The “Gallinipper” mosquito–a syringe with wings
Despite the fact that the weather has been drier than average, we still have a respectable crop of mosquitoes in New York’s North Country. It seems that way every year, doesn’t it? Really, all it takes is one or two of the little whiners in your tent to spoil a night’s sleep. I’m convinced their ear-buzzing is meant to raise one’s blood pressure so they fill up faster. Makes you wish you could return the favor somehow.
Well if they actually slept, there is something that would probably keep them up at night: The Mosquito Monster! Or rather, the monster mosquito, Psorophora ciliata (sore AH fur uh silly AHT uh). In addition to terrorizing campers and picnickers, this hulking menace, which is two to three times the size of most mosquitoes, regularly dines on its lesser kin.
The cannibalism only goes on in the larval stage, but still, when Psorophora ciliata touches down, I like to imagine that even full-grown mosquitoes back away slowly, saying hey, this arm’s all yours, buddy. I was just leaving anyway and please don’t eat me, heh, heh.
It would be comparable to having a 500-pound, eighteen-foot tall biker cut in front of you at the deli. You’d back down, from her, right? Let’s not forget that all those winged vampires are females — the males are strict vegans who eat flower nectar.
Not only is it big — well over an inch long with a 3/8” wingspan — this native ’skeeter is aggressive and delivers a unusually painful bite. Through the years the monster mosquito has engendered more than a few nicknames, most of which are not fit to print. Dubbed the “gallinipper,” or “shaggy-legged gallinipper” because of its fuzzy appearance, Psorophora ciliata was described in 1897 by naturalist David Flanery in the journal “Nature” as “…the shyest, slyest, meanest and most venomous of them all.”
Depending on environmental conditions and the species, mosquitoes live for as little as a week or as much as a few months, but during that time a single fertile female can potentially spawn thousands of progeny. It’s been said many times before, but it’s important to limit standing water to help control the mosquito population. They can breed in just a few ounces of even the filthiest water.

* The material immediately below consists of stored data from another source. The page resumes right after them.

(** X20.  A change of key clears nothing: the resource and the error
    slot keep the values of the key that was left until a query
    resolves or an event arrives; and when, in a steady world, the key
    changes to another active key and the query this starts resolves
    with [v], the resource is [v]. *)
Theorem key_change_keeps_the_resource_until_resolved (fn : TurboVueKey)
    (w : World) :
  (resource (exec (step opts ctx win (DepsChanged fn)) w) = resource w ∧
   error (exec (step opts ctx win (DepsChanged fn)) w) = error w) ∧
  (∀ s v, Steady opts ctx win w →
     computedKey fn ≠ computedKey (key w) →
     active (computedKey fn) = Some s →
     resource (changeAndResolve opts ctx win (fn, v) w) = v).
Proof.
  split.
  - split.
    + apply (preserves_exec (λ w', resource w' = resource w));
        [|reflexivity]. pres_with fail; cbn; assumption.
    + apply (preserves_exec (λ w', error w' = error w)); [|reflexivity].
      pres_with fail; cbn; assumption.
  - intros s v (HS & HB & _) Hne Hs.
    assert (HS' := HS). destruct HS' as (_ & wt & Hw & Ha & _).
    destruct (HB wt Hw Ha) as [Ho _].
    assert (Hc : w_old wt ≠ Some (computedKey fn)) by congruence.
    destruct (settled_key_change opts ctx win fn w wt HS Hw Hc)
      as (_ & _ & Hcase).
    rewrite Hs in Hcase. destruct Hcase as (_ & p & set & Hp & _).
    unfold changeAndResolve, resolveWatcher. cbn [fst snd]. rewrite Hp.
    cbn [step]. rewrite (settle_only _ _ _ _ Hp). reflexivity.
Qed.

(** X21.  The availability signal agrees with the throttle of the focus
    trigger.  When a poll reports [isAvailable = false], a focus event
    at that instant is swallowed; when it reports [true], a focus event
    at that instant, with a listener registered and a key active,
    issues exactly one refetch query for the current key and moves
    [lastFocus] to the present. *)
Theorem availability_agrees_with_the_throttle (w : World)
    (a : Availability) :
  let a' := availabilityPoll opts ctx w a in
  (isAvailable a' = false → exec (fire opts ctx Focus) w = w) ∧
  (isAvailable a' = true →
   0 ≤ focusInterval opts ctx →
   ∀ s, active (computedKey (key w)) = Some s →
        hearing Focus w ≠ [] →
        queries (trace (exec (fire opts ctx Focus) w)) =
          queries (trace w) ++
          [(facade opts ctx, s, refetchOptions opts None)] ∧
        lastFocus (exec (fire opts ctx Focus) w) = clock w).
Proof.
  cbn zeta. unfold availabilityPoll. cbn [isAvailable]. split.
  - intros H. apply fire_focus_throttled.
    destruct (Z.gtb_spec (clock w - lastFocus w) (focusInterval opts ctx));
      [discriminate|lia].
  - intros H Hfi s Hs Hh. unfold fire. rewrite exec_bind. unfold get.
    cbn [fst snd]. unfold hearing in Hh.
    destruct (filter (λ l, l.1 = Focus) (listeners w)) as [|x l];
      [contradiction|].
    rewrite for_each_cons, rawHandler_spec, H, refetchListener_spec.
    cbn [key set_lastFocus]. rewrite Hs.
    rewrite handlers_throttled by (cbn; lia).
    cbn. rewrite queries_snoc. auto.
Qed.

Lemma nearest_double_exact x : Z.abs x < 2 ^ 53 → nearest_double x = x.
Proof.
  intros H. unfold nearest_double.
  destruct (Z.leb_spec (Z.log2 (Z.abs x) - 52) 0) as [_|Hd]; [reflexivity|].
  exfalso.
  assert (Hm : 0 < Z.abs x).
  { destruct (Z.abs x) eqn:E; cbn in Hd; lia. }
  apply (Z.log2_lt_pow2 _ 53 Hm) in H. lia.
Qed.

Lemma nearest_double_negative x : x < 0 → nearest_double x < 0.
Proof.
  intros H. unfold nearest_double.
  destruct (Z.leb_spec (Z.log2 (Z.abs x) - 52) 0) as [_|Hd]; [exact H|].
  set (m := Z.abs x) in *. set (d := Z.log2 m - 52) in *.
  assert (Hm : 0 < m) by (unfold m; lia).
  assert (Hu : 0 < 2 ^ d) by (apply Z.pow_pos_nonneg; lia).
  assert (Hle : 2 ^ d ≤ m).
  { destruct (Z.log2_spec m Hm) as [Hl _].
    assert (2 ^ d ≤ 2 ^ Z.log2 m) by (apply Z.pow_le_mono_r; lia). lia. }
  assert (Hq : 1 ≤ m / 2 ^ d) by (apply Z.div_le_lower_bound; lia).
  rewrite (Z.sgn_neg x H).
  destruct (2 * (m mod 2 ^ d) <? 2 ^ d); [nia|].
  destruct (2 ^ d <? 2 * (m mod 2 ^ d)); [nia|].
  destruct (Z.even (m / 2 ^ d)); nia.
Qed.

One “nice” thing that you could say about Psorophora ciliata is that it isn’t known to transmit disease. There are seventy species of mosquitoes in New York State, and only a few of them can carry diseases such as West Nile virus, or eastern equine encephalitis, which affects horses as well as humans.
Another plus, of sorts, is the shaggy-legged gallinipper has never become very numerous. In fact, raising Psorophora ciliata was once proposed as a method of keeping the populations of disease-carrying mosquitoes in check, but no one could figure out how to produce enough gallinippers to create an effective control.
Whatever the reason they don’t breed like flies, we should all be grateful we are not overrun by monster mosquitoes.
Paul Hetzler is a horticulture and natural resources educator with Cornell Cooperative Extension of St. Lawrence County.
As a former resident of New Jersey, I laugh every time someone from this region complains about mosquitos here. We used to joke about the size of Jersey skeeters being the size of helicopters! You have no idea what big skeeters are till you spend the night outdoors in the Jersey countryside (if there’s any left). What we do have here that will make any sane person go off the deep end are blackflies! Now those babies are nasty.